- **What you have to do**
Which lines run from the line with "as_EvaluatedAt := as_EvaluatedAt" through the line with "Definition is_invalidated (a" in the entries below? Print them exactly, both ends included, and nothing more.

- **Exercise inputs**

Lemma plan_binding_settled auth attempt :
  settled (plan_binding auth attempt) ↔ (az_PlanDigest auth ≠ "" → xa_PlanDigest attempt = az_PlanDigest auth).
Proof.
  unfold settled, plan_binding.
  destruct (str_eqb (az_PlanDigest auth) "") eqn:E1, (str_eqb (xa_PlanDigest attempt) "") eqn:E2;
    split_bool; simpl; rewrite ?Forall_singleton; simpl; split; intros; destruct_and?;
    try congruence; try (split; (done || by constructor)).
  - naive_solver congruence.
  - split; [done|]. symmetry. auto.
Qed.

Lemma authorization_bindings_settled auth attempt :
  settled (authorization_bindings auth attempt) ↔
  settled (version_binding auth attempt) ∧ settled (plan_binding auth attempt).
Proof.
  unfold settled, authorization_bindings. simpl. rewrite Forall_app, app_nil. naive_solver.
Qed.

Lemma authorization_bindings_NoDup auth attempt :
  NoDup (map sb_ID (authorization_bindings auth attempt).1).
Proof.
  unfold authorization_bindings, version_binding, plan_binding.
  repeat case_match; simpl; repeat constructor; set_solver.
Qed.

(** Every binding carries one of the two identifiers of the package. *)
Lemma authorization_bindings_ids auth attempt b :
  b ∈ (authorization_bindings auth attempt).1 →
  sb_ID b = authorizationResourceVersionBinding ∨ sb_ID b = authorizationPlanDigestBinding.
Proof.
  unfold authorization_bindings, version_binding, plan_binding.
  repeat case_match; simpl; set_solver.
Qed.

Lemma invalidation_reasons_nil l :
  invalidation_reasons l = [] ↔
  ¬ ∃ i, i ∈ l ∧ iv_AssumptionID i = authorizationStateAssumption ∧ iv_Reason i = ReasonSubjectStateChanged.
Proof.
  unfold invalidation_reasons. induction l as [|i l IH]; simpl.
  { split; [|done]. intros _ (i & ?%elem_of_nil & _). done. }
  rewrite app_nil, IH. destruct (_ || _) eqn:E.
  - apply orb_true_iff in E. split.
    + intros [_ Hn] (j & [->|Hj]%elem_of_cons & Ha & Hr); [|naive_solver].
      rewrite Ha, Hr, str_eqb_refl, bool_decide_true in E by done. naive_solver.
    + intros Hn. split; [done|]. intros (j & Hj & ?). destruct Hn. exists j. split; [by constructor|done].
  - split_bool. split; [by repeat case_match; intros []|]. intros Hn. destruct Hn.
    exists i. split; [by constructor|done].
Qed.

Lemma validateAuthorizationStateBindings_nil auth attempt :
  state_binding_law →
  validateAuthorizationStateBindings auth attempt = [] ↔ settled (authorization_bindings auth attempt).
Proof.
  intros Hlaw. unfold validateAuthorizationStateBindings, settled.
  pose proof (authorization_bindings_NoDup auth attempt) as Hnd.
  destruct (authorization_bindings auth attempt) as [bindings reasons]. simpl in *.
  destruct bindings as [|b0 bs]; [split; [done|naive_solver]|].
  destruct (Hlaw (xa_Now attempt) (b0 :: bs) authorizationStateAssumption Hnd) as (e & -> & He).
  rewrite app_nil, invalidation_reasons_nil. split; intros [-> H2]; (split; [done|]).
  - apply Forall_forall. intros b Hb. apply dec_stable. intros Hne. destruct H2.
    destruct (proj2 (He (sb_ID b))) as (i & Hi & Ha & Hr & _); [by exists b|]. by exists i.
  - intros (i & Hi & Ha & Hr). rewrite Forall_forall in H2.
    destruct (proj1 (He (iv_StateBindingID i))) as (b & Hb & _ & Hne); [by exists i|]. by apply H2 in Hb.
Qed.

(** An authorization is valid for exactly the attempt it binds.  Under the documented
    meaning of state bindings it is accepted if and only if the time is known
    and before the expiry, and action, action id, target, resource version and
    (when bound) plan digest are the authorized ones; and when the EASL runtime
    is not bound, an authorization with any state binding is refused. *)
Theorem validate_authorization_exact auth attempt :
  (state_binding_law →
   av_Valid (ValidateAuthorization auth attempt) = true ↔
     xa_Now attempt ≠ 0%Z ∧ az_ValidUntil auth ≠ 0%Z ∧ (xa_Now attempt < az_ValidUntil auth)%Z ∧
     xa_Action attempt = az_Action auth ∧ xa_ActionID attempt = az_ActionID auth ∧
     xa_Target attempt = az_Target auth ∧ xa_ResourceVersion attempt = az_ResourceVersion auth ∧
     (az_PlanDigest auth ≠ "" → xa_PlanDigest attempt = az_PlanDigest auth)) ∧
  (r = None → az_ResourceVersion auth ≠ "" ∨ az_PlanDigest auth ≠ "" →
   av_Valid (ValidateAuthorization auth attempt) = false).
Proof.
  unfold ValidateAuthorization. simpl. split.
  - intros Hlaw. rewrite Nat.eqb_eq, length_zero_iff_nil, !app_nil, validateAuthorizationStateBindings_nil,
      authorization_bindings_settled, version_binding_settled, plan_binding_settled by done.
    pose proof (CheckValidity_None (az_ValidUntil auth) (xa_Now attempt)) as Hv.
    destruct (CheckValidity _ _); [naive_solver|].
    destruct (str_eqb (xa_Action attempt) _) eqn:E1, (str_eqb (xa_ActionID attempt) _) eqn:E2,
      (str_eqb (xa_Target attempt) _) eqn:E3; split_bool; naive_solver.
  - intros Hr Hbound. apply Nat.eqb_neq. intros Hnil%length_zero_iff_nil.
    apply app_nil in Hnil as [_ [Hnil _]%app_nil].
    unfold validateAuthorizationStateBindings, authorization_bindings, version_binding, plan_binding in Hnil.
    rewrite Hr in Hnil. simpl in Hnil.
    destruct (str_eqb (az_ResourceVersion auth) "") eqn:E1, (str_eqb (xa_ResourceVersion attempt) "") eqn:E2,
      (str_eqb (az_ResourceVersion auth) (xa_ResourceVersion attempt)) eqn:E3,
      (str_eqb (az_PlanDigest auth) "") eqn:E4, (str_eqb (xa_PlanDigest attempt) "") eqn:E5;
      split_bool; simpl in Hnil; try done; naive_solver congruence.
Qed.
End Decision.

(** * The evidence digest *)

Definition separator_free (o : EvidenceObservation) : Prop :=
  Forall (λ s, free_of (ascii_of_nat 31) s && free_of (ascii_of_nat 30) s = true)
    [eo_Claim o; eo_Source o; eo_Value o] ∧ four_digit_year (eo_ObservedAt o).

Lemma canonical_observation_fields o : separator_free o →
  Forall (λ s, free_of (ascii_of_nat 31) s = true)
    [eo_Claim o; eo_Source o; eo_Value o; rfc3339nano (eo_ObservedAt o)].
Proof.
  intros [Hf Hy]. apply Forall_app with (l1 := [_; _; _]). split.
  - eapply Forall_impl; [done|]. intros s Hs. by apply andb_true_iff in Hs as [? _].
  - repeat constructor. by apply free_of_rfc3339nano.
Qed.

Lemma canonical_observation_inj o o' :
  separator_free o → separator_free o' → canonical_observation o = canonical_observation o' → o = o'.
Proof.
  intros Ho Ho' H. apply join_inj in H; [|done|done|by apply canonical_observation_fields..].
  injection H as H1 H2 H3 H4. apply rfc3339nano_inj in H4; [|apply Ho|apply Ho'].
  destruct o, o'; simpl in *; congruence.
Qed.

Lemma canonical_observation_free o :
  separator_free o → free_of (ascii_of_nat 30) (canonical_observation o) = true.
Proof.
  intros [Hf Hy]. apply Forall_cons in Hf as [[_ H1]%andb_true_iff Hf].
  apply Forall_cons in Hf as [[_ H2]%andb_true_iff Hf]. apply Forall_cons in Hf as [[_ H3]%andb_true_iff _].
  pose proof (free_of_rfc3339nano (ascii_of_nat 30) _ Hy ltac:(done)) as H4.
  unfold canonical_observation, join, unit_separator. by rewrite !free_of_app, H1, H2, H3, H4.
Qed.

...

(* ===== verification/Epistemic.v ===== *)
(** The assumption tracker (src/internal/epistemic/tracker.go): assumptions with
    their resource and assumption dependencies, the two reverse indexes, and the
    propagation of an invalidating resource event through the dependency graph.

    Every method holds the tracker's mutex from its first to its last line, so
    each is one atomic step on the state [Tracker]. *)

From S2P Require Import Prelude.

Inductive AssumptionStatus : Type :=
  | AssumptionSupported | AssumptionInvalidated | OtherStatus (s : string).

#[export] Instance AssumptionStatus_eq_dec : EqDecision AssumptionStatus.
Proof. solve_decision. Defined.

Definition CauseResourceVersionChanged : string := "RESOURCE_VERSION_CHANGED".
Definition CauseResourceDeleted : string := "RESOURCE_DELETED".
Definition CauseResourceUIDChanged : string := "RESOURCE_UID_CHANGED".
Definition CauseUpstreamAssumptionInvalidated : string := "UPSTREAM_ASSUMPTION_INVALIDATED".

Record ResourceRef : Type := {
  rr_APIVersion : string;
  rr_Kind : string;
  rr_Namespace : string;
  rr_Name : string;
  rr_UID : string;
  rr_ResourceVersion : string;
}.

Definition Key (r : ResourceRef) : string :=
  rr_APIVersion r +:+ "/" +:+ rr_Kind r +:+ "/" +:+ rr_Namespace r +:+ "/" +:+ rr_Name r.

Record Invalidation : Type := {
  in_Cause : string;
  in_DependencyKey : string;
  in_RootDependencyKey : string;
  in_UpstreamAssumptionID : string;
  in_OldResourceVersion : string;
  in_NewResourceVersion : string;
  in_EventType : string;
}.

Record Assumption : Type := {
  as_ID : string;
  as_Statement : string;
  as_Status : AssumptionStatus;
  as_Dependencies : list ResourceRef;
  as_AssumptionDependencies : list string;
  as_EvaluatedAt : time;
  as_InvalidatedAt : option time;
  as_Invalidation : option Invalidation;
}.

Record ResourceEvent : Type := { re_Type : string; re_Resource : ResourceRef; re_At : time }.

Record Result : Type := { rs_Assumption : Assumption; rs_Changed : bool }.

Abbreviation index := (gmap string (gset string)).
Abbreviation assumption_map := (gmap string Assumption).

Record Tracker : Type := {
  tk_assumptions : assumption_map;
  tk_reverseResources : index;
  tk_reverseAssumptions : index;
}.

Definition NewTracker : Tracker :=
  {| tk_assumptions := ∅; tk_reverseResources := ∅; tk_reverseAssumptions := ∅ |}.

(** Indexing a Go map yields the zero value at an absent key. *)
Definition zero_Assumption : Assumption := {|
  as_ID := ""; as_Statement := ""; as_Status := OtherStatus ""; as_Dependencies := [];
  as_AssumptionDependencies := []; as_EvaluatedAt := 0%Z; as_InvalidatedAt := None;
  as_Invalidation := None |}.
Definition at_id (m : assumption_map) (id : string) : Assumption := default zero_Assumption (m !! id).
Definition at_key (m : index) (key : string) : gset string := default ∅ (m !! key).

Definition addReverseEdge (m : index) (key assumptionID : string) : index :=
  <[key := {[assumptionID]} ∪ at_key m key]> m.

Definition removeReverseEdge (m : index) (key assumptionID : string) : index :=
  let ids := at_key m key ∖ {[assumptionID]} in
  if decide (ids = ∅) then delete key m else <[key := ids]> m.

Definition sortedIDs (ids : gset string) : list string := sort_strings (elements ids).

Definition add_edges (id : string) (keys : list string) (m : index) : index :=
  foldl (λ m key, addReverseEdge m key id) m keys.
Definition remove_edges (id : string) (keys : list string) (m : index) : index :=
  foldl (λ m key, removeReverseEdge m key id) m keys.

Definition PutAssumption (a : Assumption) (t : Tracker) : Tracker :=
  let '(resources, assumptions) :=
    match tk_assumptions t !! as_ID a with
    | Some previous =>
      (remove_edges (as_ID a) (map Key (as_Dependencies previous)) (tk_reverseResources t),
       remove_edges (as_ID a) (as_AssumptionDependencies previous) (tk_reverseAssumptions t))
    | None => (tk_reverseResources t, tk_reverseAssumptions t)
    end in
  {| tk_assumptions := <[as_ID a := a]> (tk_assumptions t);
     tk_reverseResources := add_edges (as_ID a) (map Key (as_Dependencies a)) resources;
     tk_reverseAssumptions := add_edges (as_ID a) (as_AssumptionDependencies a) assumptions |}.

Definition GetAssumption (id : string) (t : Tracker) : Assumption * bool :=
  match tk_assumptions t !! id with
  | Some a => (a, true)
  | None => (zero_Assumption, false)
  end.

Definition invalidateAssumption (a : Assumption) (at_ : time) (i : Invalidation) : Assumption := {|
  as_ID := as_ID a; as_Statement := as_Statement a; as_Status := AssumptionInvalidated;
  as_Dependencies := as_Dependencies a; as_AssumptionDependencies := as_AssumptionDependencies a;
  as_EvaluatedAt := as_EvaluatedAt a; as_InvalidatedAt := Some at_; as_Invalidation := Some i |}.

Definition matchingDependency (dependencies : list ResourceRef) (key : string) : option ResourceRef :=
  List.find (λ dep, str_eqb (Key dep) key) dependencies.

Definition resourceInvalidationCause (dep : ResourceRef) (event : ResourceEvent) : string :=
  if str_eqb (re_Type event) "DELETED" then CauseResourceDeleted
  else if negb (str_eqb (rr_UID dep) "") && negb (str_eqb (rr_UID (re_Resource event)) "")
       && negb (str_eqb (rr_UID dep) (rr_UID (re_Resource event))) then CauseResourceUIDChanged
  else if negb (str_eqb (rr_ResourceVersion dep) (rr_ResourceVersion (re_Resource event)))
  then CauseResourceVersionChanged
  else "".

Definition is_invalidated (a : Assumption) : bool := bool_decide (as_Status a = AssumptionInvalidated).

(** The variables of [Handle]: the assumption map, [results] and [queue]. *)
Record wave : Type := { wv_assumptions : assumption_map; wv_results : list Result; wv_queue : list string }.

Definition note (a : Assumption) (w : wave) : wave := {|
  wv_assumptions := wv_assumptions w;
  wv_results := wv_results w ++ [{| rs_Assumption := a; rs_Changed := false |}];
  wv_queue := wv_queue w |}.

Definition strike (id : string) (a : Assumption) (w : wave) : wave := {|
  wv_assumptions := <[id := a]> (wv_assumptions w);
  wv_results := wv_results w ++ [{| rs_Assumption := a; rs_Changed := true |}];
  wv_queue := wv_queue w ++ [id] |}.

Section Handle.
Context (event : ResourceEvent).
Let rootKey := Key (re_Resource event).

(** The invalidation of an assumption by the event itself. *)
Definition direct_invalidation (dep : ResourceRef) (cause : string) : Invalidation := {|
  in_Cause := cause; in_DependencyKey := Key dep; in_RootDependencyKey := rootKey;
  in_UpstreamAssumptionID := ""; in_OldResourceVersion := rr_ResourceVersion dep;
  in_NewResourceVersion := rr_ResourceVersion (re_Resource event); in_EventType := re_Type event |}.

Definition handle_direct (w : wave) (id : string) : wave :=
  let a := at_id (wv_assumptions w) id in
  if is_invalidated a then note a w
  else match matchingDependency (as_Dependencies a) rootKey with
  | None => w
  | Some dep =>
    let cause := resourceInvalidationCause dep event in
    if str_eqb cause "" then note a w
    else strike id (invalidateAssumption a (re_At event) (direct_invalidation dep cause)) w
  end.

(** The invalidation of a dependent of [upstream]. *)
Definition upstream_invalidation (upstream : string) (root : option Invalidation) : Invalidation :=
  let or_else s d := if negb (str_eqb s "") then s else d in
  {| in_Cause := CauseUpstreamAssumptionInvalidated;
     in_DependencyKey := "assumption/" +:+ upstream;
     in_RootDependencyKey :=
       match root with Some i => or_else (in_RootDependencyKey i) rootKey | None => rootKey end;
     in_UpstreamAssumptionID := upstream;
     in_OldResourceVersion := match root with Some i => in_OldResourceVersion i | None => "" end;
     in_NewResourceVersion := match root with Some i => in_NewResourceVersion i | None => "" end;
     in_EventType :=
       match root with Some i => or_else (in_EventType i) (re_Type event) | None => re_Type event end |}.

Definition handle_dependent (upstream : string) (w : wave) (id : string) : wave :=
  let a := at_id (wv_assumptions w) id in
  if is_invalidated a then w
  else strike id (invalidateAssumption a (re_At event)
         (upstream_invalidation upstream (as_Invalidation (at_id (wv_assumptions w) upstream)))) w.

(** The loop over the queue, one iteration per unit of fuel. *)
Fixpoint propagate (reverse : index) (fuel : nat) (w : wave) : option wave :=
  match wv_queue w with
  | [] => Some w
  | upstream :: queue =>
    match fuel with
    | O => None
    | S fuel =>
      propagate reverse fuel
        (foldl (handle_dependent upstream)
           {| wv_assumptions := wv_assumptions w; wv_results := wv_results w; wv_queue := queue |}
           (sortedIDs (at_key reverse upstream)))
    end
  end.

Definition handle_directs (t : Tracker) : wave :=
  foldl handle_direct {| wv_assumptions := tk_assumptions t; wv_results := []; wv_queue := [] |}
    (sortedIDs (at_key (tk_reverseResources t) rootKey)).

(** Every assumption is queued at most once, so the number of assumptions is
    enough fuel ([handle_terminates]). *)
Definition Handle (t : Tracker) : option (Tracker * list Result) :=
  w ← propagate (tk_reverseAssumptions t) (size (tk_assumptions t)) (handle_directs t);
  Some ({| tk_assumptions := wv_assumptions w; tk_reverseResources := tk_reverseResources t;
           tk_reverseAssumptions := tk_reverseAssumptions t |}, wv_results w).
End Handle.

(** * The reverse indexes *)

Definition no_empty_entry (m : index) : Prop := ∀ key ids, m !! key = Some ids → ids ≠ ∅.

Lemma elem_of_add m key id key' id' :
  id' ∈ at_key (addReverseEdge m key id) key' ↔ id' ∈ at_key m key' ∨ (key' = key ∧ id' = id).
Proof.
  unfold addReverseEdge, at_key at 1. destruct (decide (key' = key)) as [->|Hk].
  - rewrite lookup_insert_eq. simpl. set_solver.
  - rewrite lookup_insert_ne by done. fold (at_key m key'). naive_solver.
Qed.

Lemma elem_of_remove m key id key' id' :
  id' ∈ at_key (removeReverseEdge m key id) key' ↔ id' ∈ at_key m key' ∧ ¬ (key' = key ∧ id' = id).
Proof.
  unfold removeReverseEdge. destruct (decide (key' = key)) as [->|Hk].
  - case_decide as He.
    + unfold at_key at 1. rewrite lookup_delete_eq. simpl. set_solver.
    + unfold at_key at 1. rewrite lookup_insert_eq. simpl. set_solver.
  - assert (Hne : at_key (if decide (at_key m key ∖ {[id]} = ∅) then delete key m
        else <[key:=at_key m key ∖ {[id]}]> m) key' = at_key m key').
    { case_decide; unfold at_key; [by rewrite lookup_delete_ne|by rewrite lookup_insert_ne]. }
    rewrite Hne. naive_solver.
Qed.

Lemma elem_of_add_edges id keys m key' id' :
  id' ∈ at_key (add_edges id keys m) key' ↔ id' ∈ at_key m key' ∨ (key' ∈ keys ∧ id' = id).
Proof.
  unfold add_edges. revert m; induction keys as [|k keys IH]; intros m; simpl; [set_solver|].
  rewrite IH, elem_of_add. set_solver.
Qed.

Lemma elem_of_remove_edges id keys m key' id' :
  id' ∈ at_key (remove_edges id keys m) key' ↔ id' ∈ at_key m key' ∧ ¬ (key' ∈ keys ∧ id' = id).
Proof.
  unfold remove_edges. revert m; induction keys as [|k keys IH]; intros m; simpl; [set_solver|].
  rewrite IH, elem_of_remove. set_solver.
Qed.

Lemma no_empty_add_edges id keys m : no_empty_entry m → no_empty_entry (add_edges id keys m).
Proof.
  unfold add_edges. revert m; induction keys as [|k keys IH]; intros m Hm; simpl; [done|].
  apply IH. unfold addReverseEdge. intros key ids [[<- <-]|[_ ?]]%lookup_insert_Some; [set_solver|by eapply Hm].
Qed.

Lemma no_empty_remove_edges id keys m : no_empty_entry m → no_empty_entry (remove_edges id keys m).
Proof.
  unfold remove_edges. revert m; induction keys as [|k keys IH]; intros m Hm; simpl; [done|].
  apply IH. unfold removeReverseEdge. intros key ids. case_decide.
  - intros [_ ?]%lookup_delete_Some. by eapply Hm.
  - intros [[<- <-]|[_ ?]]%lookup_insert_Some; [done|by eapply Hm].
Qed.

- **Answer area**
  as_EvaluatedAt := as_EvaluatedAt a; as_InvalidatedAt := Some at_; as_Invalidation := Some i |}.

Definition matchingDependency (dependencies : list ResourceRef) (key : string) : option ResourceRef :=
  List.find (λ dep, str_eqb (Key dep) key) dependencies.

Definition resourceInvalidationCause (dep : ResourceRef) (event : ResourceEvent) : string :=
  if str_eqb (re_Type event) "DELETED" then CauseResourceDeleted
  else if negb (str_eqb (rr_UID dep) "") && negb (str_eqb (rr_UID (re_Resource event)) "")
       && negb (str_eqb (rr_UID dep) (rr_UID (re_Resource event))) then CauseResourceUIDChanged
  else if negb (str_eqb (rr_ResourceVersion dep) (rr_ResourceVersion (re_Resource event)))
  then CauseResourceVersionChanged
  else "".

Definition is_invalidated (a : Assumption) : bool := bool_decide (as_Status a = AssumptionInvalidated).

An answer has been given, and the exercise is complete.